Export dynamic batch size ONNX using ONNX's DeformConv by itskyf · Pull Request #167 · ZhengPeng7/BiRefNet

itskyf · 2025-01-20T15:27:53Z

This PR replaces the usage of deform_conv2d_onnx_exporter with the native DeformConv operator available in ONNX opset 19. The exported ONNX model now supports dynamic batch sizes.

Notes

The symbolic_deform_conv_19() function was generated using OpenAI o1. It works in my testing, but let me know if there are any special requirements to consider.
Resolves Request: Support for deform_conv2d from an alternate repository to enable better ONNX export with dynamic_shape #127.

ZhengPeng7 · 2025-01-20T17:27:13Z

Thanks a lot! I'll take time to look at it tomorrow, which really helps.
BTW, could you update the PR with no output and minimal modification in the notebook? That would be very nice for me to read and test the updated part in a clear way.

itskyf · 2025-01-21T03:20:32Z

Sure, I've updated the notebook to reduce the modifications.

alvarofsan · 2025-01-21T11:16:10Z

Thank you so much, @itskyf, for your contribution! Have you had a chance to test whether the execution works with ONNX Runtime?

ZhengPeng7 · 2025-01-21T11:57:46Z

Hi, @itskyf. Did you successfully export the ONNX model? I tried it but met this problem. I tried both `PyTorch==2.0.1+onnxruntime-gpu==1.18.1` and `PyTorch==2.5.1+onnxruntime-gpu==1.20.1`).
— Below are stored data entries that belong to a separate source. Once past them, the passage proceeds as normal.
(** ** The pattern of a plain key *)

Lemma literal_prefix_cons c p :
  literal_prefix (c :: p) = true ↔ is_meta c = false ∧ literal_prefix p = true.
Proof. unfold literal_prefix. simpl. rewrite andb_true_iff, negb_true_iff. done. Qed.

Lemma parse_items_task (p : bytes) k :
  literal_prefix p = true → length p + 2 ≤ k →
  parse_items k (task_name_pattern p) = Some (map Lit p ++ [Lit "-"; Plus Digit]).
Proof.
  unfold task_name_pattern. revert k. induction p as [|c p IH]; intros k Hlit Hk.
  - destruct k as [|[|[|k]]]; simpl in Hk; try lia; reflexivity.
  - apply literal_prefix_cons in Hlit as [Hc Hlit].
    destruct k as [|k]; simpl in Hk; [lia|]. simpl.
    assert (Ascii.eqb c "\" = false) as ->.
    { apply Ascii.eqb_neq. intros ->. discriminate. }
    rewrite Hc.
    assert (∀ sfx, parse_repeat (Lit c) (p ++ "-"%char :: sfx) = (Lit c, p ++ "-"%char :: sfx))
      as ->.
    { intros sfx. destruct p as [|c' p]; [done|]. apply literal_prefix_cons in Hlit as [Hc' _].
      simpl. assert (Ascii.eqb c' "+" = false) as -> by
        (apply Ascii.eqb_neq; intros ->; discriminate). done. }
    rewrite IH by (done || lia). done.
Qed.

Lemma seq_of_task (p : bytes) : seq_of (map Lit p ++ [Lit "-"; Plus Digit]) = task_regex p.
Proof. induction p as [|c p IH]; [done|]. simpl. rewrite IH. by destruct p. Qed.

(** For a plain key, the pattern is in the fragment and compiles to the
    concatenation of the key's characters, ['-'] and [\d+]. *)
Lemma task_name_re_literal p :
  literal_prefix p = true → task_name_re p = Some (mkRegex (task_regex p) true).
Proof.
  intros Hlit. unfold task_name_re, build, parse_pattern.
  rewrite parse_items_task by (done || (unfold task_name_pattern; rewrite length_app; simpl; lia)).
  simpl. by rewrite seq_of_task.
Qed.

(** ** What the task regex matches *)

Lemma char_eq_ignore_case_hyphen x : char_eq_ignore_case "-" x = bool_decide (x = "-"%char).
Proof.
  unfold char_eq_ignore_case. apply bool_decide_ext.
  change (to_ascii_lowercase "-") with "-"%char. split; [|by intros ->].
  intros H. apply (f_equal nat_of_ascii) in H. rewrite nat_of_to_ascii_lowercase in H.
  change (nat_of_ascii "-") with 45 in H.
  destruct (is_ascii_uppercase x) eqn:E.
  - apply is_ascii_uppercase_spec in E. lia.
  - rewrite <- (ascii_nat_embedding x), <- H. reflexivity.
Qed.

Lemma head_map_singleton (m : nat) (g : nat → list nat) :
  head (flat_map (λ n, map (Nat.add n) (g n)) [m]) = Nat.add m <$> head (g m).
Proof. simpl. rewrite app_nil_r. by destruct (g m). Qed.

Lemma digit_run_le s : digit_run s ≤ length s.
Proof. induction s as [|c s IH]; simpl; [lia|]. case_match; lia. Qed.

Lemma head_star_digit ci k s :
  digit_run s ≤ k → head (star_ends (ends ci Digit) k s) = Some (digit_run s).
Proof.
  revert s. induction k as [|k IH]; intros s Hk.
  - simpl. f_equal. lia.
  - destruct s as [|x s]; [done|]. cbn [star_ends].
    change (ends ci Digit (x :: s)) with (if is_ascii_digit x then [1] else []).
    change (digit_run (x :: s)) with (if is_ascii_digit x then S (digit_run s) else 0) in *. destruct (is_ascii_digit x); [|done].
    cbn [flat_map Nat.eqb]. rewrite app_nil_r, drop_cons_S, drop_0.
    specialize (IH s ltac:(lia)).
    destruct (star_ends (ends ci Digit) k s) as [|n l]; simpl in *; [discriminate|].
    by injection IH as ->.
Qed.

Lemma head_plus_digit ci s :
  head (ends ci (Plus Digit) s) = if digit_run s =? 0 then None else Some (digit_run s).
Proof.
  destruct s as [|x s]; [done|].
  change (ends ci (Plus Digit) (x :: s)) with (flat_map (λ n, map (Nat.add n)
    (star_ends (ends ci Digit) (length (x :: s)) (drop n (x :: s)))) (ends ci Digit (x :: s))).
  change (ends ci Digit (x :: s)) with (if is_ascii_digit x then [1] else []).
  change (digit_run (x :: s)) with (if is_ascii_digit x then S (digit_run s) else 0).
  destruct (is_ascii_digit x); [|done].
  rewrite head_map_singleton, drop_cons_S, drop_0, head_star_digit; [done|].
  pose proof (digit_run_le s). simpl. lia.
Qed.

Lemma head_map_nat (f : nat → nat) l : head (map f l) = f <$> head l.
Proof. by destruct l. Qed.

Lemma ends_seq_lit ci c r x s :
  ends ci (Seq (Lit c) r) (x :: s) = if lit_matches ci c x then map (Nat.add 1) (ends ci r s) else [].
Proof. simpl. destruct (lit_matches ci c x); simpl; [by rewrite app_nil_r | done]. Qed.

(** The match the regex reports at the start of [s] is the one
    [task_match_len] describes. *)
Lemma match_at_task p s : match_at (mkRegex (task_regex p) true) s = task_match_len p s.
Proof.
  unfold match_at. cbn [re_ast re_case_insensitive].
  revert s. induction p as [|c p IH]; intros [|x s]; try done.
  - change (task_regex []) with (Seq (Lit "-") (Plus Digit)).
    rewrite ends_seq_lit. cbn [lit_matches task_match_len].
    rewrite char_eq_ignore_case_hyphen.
    destruct (bool_decide (x = "-"%char)); [|done].
    rewrite head_map_nat, head_plus_digit. by destruct (digit_run s =? 0).
  - change (task_regex (c :: p)) with (Seq (Lit c) (task_regex p)).
    rewrite ends_seq_lit. cbn [lit_matches task_match_len].
    destruct (char_eq_ignore_case c x); [|done].
    by rewrite head_map_nat, IH.
Qed.

Lemma task_match_len_pos p s n : task_match_len p s = Some n → 0 < n.
Proof.
  revert s n. induction p as [|c p IH]; intros [|x s] n; simpl; try done.
  - case_match; [|done]. intros [= <-]. lia.
  - case_match; [|done]. destruct (task_match_len p s) eqn:E; simpl; [|done].
    intros [= <-]. lia.
Qed.

Lemma task_nonempty p : nonempty_matches (mkRegex (task_regex p) true).
Proof. intros s H. rewrite match_at_task in H. apply task_match_len_pos in H. lia. Qed.

(** ** The extracted list is the leftmost-first decomposition *)

Lemma drop_split (text : bytes) pos a b :
  pos ≤ a → a ≤ b → b ≤ length text →
  drop pos text = take (a - pos) (drop pos text) ++ take (b - a) (drop a text) ++ drop b text.
Proof.
  intros. rewrite <- (take_drop (a - pos) (drop pos text)) at 1. f_equal.
  rewrite drop_drop. replace (pos + (a - pos)) with a by lia.
  rewrite <- (take_drop (b - a) (drop a text)) at 1. f_equal.
  rewrite drop_drop. f_equal. lia.
Qed.

Lemma spans_scan p text fuel pos :
  pos ≤ length text → length text - pos < fuel →
  scan p (drop pos text)
    (map (span_text text) (spans_from fuel (mkRegex (task_regex p) true) text pos)).
Proof.
  revert pos. induction fuel as [|fuel IH]; intros pos Hpos Hfuel; [lia|]. simpl.
  destruct (find_at _ text pos) as [[a b]|] eqn:Hf.
  - pose proof (find_at_Some _ _ _ _ _ Hf) as (H1 & H2 & H3 & Hm & Hb).
    rewrite match_at_task in Hm. pose proof (task_match_len_pos _ _ _ Hm).
    rewrite (drop_split text pos a b) by lia. unfold span_text. simpl.
    apply scan_next.
    + intros k Hk. rewrite <- drop_split, drop_drop by lia.
      rewrite length_take, length_drop in Hk. rewrite <- match_at_task. apply Hb. lia.
    + replace (drop b text) with (drop (b - a) (drop a text)) by (rewrite drop_drop; f_equal; lia).
      rewrite take_drop, length_take, length_drop.
      rewrite Nat.min_l by lia. done.
    + apply IH; lia.
  - apply scan_end. intros k Hk. rewrite <- match_at_task.
    by apply (find_from_None _ _ pos).
Qed.

(** [scan] is deterministic: a text has one leftmost-first decomposition. *)
Lemma scan_deterministic p s ids1 ids2 : scan p s ids1 → scan p s ids2 → ids1 = ids2.
Proof.
  intros H1. revert ids2. induction H1 as [s Hnone | g m rest ids Hbefore Hm Hrest IH];
    intros ids2 H2.
  - inversion H2 as [| g' m' rest' ids' Hb' Hm' Hr' Es Eids]; [done|]. exfalso.
    pose proof (Hnone (length g') ltac:(rewrite <- Es, !length_app; lia)) as Hn.
    rewrite <- Es, drop_app_length in Hn. congruence.
  - inversion H2 as [s' Hn' Es Eids | g' m' rest' ids' Hb' Hm' Hr' Es Eids].
    + exfalso. pose proof (Hn' (length g) ltac:(rewrite !length_app; lia)) as Hn.
      rewrite drop_app_length in Hn. congruence.
    + destruct (lt_eq_lt_dec (length g) (length g')) as [[Hlt|Heq]|Hlt].
      * exfalso. specialize (Hb' _ Hlt). rewrite Es, drop_app_length in Hb'. congruence.
      * apply app_inj_1 in Es as [-> Es]; [|done].
        assert (length m = length m') as Hlen.
        { cut (Some (length m) = Some (length m')); [congruence|].
          rewrite <- Hm, <- Hm'. f_equal. congruence. }
        apply app_inj_1 in Es as [-> ->]; [|done]. f_equal. by apply IH.
      * exfalso. specialize (Hbefore _ Hlt). rewrite <- Es, drop_app_length in Hbefore.
        congruence.
Qed.

(** ** A task name, as text *)

Abbreviation all_digits ds := (Forall (λ c, is_ascii_digit c = true) ds).

Lemma digit_run_app ds rest : all_digits ds → digit_run (ds ++ rest) = length ds + digit_run rest.
Proof. induction 1 as [|c ds Hc _ IH]; [done|]. simpl. by rewrite Hc, IH. Qed.

Lemma digit_run_take s : all_digits (take (digit_run s) s).
Proof.
  induction s as [|c s IH]; simpl; [constructor|].
  destruct (is_ascii_digit c) eqn:E; simpl; by constructor.
Qed.

Lemma digit_run_drop s : digit_run (drop (digit_run s) s) = 0.
Proof.
  induction s as [|c s IH]; simpl; [done|].
  destruct (is_ascii_digit c) eqn:E; simpl; [done|by rewrite E].
Qed.

Lemma eq_ignore_case_length a b : eq_ignore_case a b = true → length a = length b.
Proof.
  rewrite eq_ignore_case_spec. intros H. apply (f_equal length) in H.
  by rewrite !length_to_lowercase in H.
Qed.

Lemma char_eq_ignore_case_sym a b : char_eq_ignore_case a b = char_eq_ignore_case b a.
Proof. unfold char_eq_ignore_case. apply bool_decide_ext. done. Qed.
alvarofsan · 2025-01-21T12:30:02Z

Hi @ZhengPeng7,

I believe the issue arises because ONNX has implemented the DeformConv operator, but unfortunately, ONNX Runtime does not currently support it. As a result, any code that includes this operator cannot be executed within a Runtime Session. :/

itskyf · 2025-01-21T12:40:10Z

@ZhengPeng7 ah, I forgot to mention that we need to also update the onnx package for opset 19.
@alfausa1 I faced the same problem. The dynamic batched model can only be used after TensorRT conversion. But since DefirmConv is an ONNX operator, I hope it will be supported in ONNXRuntime soon.

alvarofsan · 2025-01-21T12:44:48Z

@itskyf Could you please provide the code in which you have converted the dynamic batched model to TensorRT? Thanks in advance!

jhwei · 2025-01-23T08:53:37Z

Thanks for @itskyf 's PR. This is exactly what I tested, and it worked.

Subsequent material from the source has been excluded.